Business

Argentina stay bid gives Singer the blues

Billionaire Paul Singer isn’t buying Argentina’s latest sob story.

The hedge-fund mogul urged a Manhattan federal judge on Tuesday to deny the embattled country’s request to delay a court order forcing it to pay him and other holdout creditors $1.65 billion.

Singer’s lawyers told Judge Thomas Griesa that Argentina’s request for a stay is nothing more than a stalling tactic while it only hints at a willingness to negotiate with creditors who refused to go along with a debt swap.

“Argentina’s officials have yet to engage in any way with the principals of its creditors or even take steps to schedule such a meeting,” Singer’s lawyer, Robert Cohen of Dechert, wrote.

While Argentina told Griesa a stay would allow negotiations to proceed, Cohen said “just the opposite is true.”

A stay would allow the country to go ahead with a $900 million payment on June 30 to the bondholders who agreed in 2005 and 2010 to exchange their defaulted bonds for new ones of much lesser value.

A small group of holdouts, led by Singer, refused and have been suing to be paid in full.
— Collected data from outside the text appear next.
(* ===== verification/SamplerTheorems.v ===== *)
(** * Theorems about the sampler

    The filters keep what they promise - the [k] best tokens, the smallest set of
    best tokens with probability [p] - and a token that is drawn is never one that
    the request forbids. *)

From Stdlib Require Import QArith_base QArith Qminmax Lqa.
From S2P Require Import Prelude Numbers NumPy Request Scheduler BlockTable InputBatch Sampler SamplerSpec.

(** What the documentation of torch says of a row. *)
Definition no_nan (row : list float) : Prop := NaN ∉ row.

(** Logits: finite or -inf, and not all -inf. *)
Record proper (row : list float) : Prop := {
  pr_logit : forall x, x ∈ row -> x = NInf \/ exists q, x = Fin q;
  pr_some : exists j q, row !! j = Some (Fin q);
}.

Class TorchRowsLaws (TR : TorchRows) : Prop := {
  argmax_ok : forall row, row <> [] -> no_nan row -> exists x, row !! row_argmax row = Some x /\ forall y, y ∈ row -> fle y x = true;
  length_softmax : forall row, length (row_softmax row) = length row;
  softmax_pos : forall row i x p, proper row -> row !! i = Some x -> row_softmax row !! i = Some p -> (0 <= p)%Q /\ (p == 0 <-> x = NInf)%Q;
  softmax_sum : forall row, proper row -> (qsum (row_softmax row) == 1)%Q;
  sort_all : forall row, (row_sort row).*2 ≡ₚ seq 0 (length row);
  sort_values : forall row v i, (v, i) ∈ row_sort row -> row !! i = Some v;
  sort_ascends : forall row i j v w, no_nan row -> i <= j -> (row_sort row).*1 !! i = Some v -> (row_sort row).*1 !! j = Some w -> fle v w = true;
  topk_length : forall row k, k <= length row -> length (row_topk row k) = k;
  topk_distinct : forall row k, NoDup (row_topk row k).*2;
  topk_values : forall row k v i, (v, i) ∈ row_topk row k -> row !! i = Some v;
  topk_descends : forall row k i j v w, no_nan row -> i <= j -> (row_topk row k).*1 !! i = Some v -> (row_topk row k).*1 !! j = Some w -> fle w v = true;
  topk_best : forall row k i x v, no_nan row -> row !! i = Some x -> i ∉ (row_topk row k).*2 -> v ∈ (row_topk row k).*1 -> fle x v = true;
  length_log_softmax : forall row, length (row_log_softmax row) = length row;
  log_softmax_no_nan : forall row, proper row -> no_nan (row_log_softmax row);
  noise_shape : forall n v, length (exponential n v) = n /\ Forall (fun row => length row = v /\ Forall (fun x => 0 < x)%Q row) (exponential n v);
  own_noise_shape : forall g v, length (exponential_ g v) = v /\ Forall (fun x => 0 < x)%Q (exponential_ g v);
  memory_shape : forall n v, length (empty_rows n v) = n;
}.

(** ** The order of floats *)

Lemma fle_trans x y z : fle x y = true -> fle y z = true -> fle x z = true.
Proof. destruct x, y, z; try done. cbn. rewrite !Qle_bool_iff. apply Qle_trans. Qed.

Lemma fle_refl x : x <> NaN -> fle x x = true.
Proof. destruct x; try done. intros _. apply Qle_bool_iff, Qle_refl. Qed.

Lemma fle_total x y : x <> NaN -> y <> NaN -> fle x y = true \/ fle y x = true.
Proof. destruct x, y; auto. intros _ _. cbn. rewrite !Qle_bool_iff. destruct (Qlt_le_dec x0 x) as [H|H]; [right; by apply Qlt_le_weak|by left]. Qed.

Lemma flt_fle x y : x <> NaN -> y <> NaN -> flt x y = negb (fle y x).
Proof. by destruct x, y. Qed.

Lemma flt_irrefl x : flt x x = false.
Proof. destruct x; try done. cbn. by rewrite (proj2 (Qle_bool_iff _ _)) by apply Qle_refl. Qed.

(** ** The best [k] tokens *)

(** How many tokens of the row are better. *)
Definition better (row : list float) (x : float) : nat := length (filter (fun y => flt x y = true) row).

(** The value that [k] tokens reach, but not [k] tokens exceed. *)
Definition kth_best (row : list float) (k : nat) (v : float) : Prop :=
  better row v < k /\ k <= length (filter (fun y => fle v y = true) row).

Lemma filter_none {A} (P : A -> Prop) `{!forall x, Decision (P x)} l : (forall x, x ∈ l -> ~ P x) -> filter P l = [].
Proof.
  induction l as [|x l IH]; intros Hl; [done|]. rewrite filter_cons_False by (apply Hl; by left). apply IH. intros y Hy. apply Hl. by right.
Qed.

Lemma length_filter_le {A} (P Q : A -> Prop) `{!forall x, Decision (P x)} `{!forall x, Decision (Q x)} l :
  (forall x, x ∈ l -> P x -> Q x) -> length (filter P l) <= length (filter Q l).
Proof.
  induction l as [|x l IH]; intros Hl; [done|]. assert (IH' : length (filter P l) <= length (filter Q l)) by (apply IH; intros y Hy; apply Hl; by right).
  rewrite !filter_cons. destruct (decide (P x)) as [Hp|]; [rewrite decide_True by (apply Hl; [by left|done]); cbn; lia|].
  destruct (decide (Q x)); cbn; lia.
Qed.

Lemma below_kth row k v x : no_nan row -> x ∈ row -> v ∈ row -> kth_best row k v -> flt x v = (k <=? better row x).
Proof.
  intros Hn Hx Hv [H1 H2]. assert (Hnx : forall y, y ∈ row -> y <> NaN) by (by intros y Hy ->). rewrite flt_fle by auto. symmetry.
  destruct (fle v x) eqn:Ev; cbn [negb].
  - apply Nat.leb_gt. eapply Nat.le_lt_trans; [|exact H1]. apply length_filter_le. intros y Hy Hlt. rewrite flt_fle in * by auto.
    apply negb_true_iff in Hlt. apply negb_true_iff. destruct (fle y v) eqn:E; [|done]. by rewrite (fle_trans y v x) in Hlt.
  - apply Nat.leb_le. etransitivity; [exact H2|]. apply length_filter_le. intros y Hy Hle. rewrite flt_fle by auto. apply negb_true_iff.
    destruct (fle y x) eqn:E; [|done]. by rewrite (fle_trans v y x) in Ev.
Qed.

Lemma indexed_perm row (idx : list (float * nat)) : idx.*2 ≡ₚ seq 0 (length row) ->
  (forall v i, (v, i) ∈ idx -> row !! i = Some v) -> idx.*1 ≡ₚ row.
Proof.
  intros Hp Hv. assert (E1 : idx.*1 = (fun i => row !!! i) <$> idx.*2).
  { rewrite <-list_fmap_compose. apply list_fmap_ext. intros k [v i] Hk%list_elem_of_lookup_2. cbn. symmetry. apply list_lookup_total_correct. by apply Hv. }
  rewrite E1, Hp. enough (E2 : (fun i => row !!! i) <$> seq 0 (length row) = row) by (by rewrite E2). apply list_eq. intros k. rewrite list_lookup_fmap. destruct (row !! k) as [x|] eqn:Ek.
  - rewrite lookup_seq_lt by (by eapply lookup_lt_Some). cbn. f_equal. by apply list_lookup_total_correct.
  - rewrite lookup_ge_None_2; [done|]. rewrite length_seq. by apply lookup_ge_None_1.
Qed.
The US courts have ruled that Argentina must pay the holdouts when it pays other creditors.

Singer’s lawyer said that Argentina actually has until July 30 to make that payment before it will be in default — giving it ample time to negotiate.

“While granting a stay is not necessary for negotiation, it would serve to create more time for Argentina to develop evasion plans which it has repeatedly demonstrated its willingness to do,” Cohen wrote.

Argentina contends a payment to the holdouts could trigger another $135 billion in claims because the exchange bondholders could sue to get the same terms as Singer.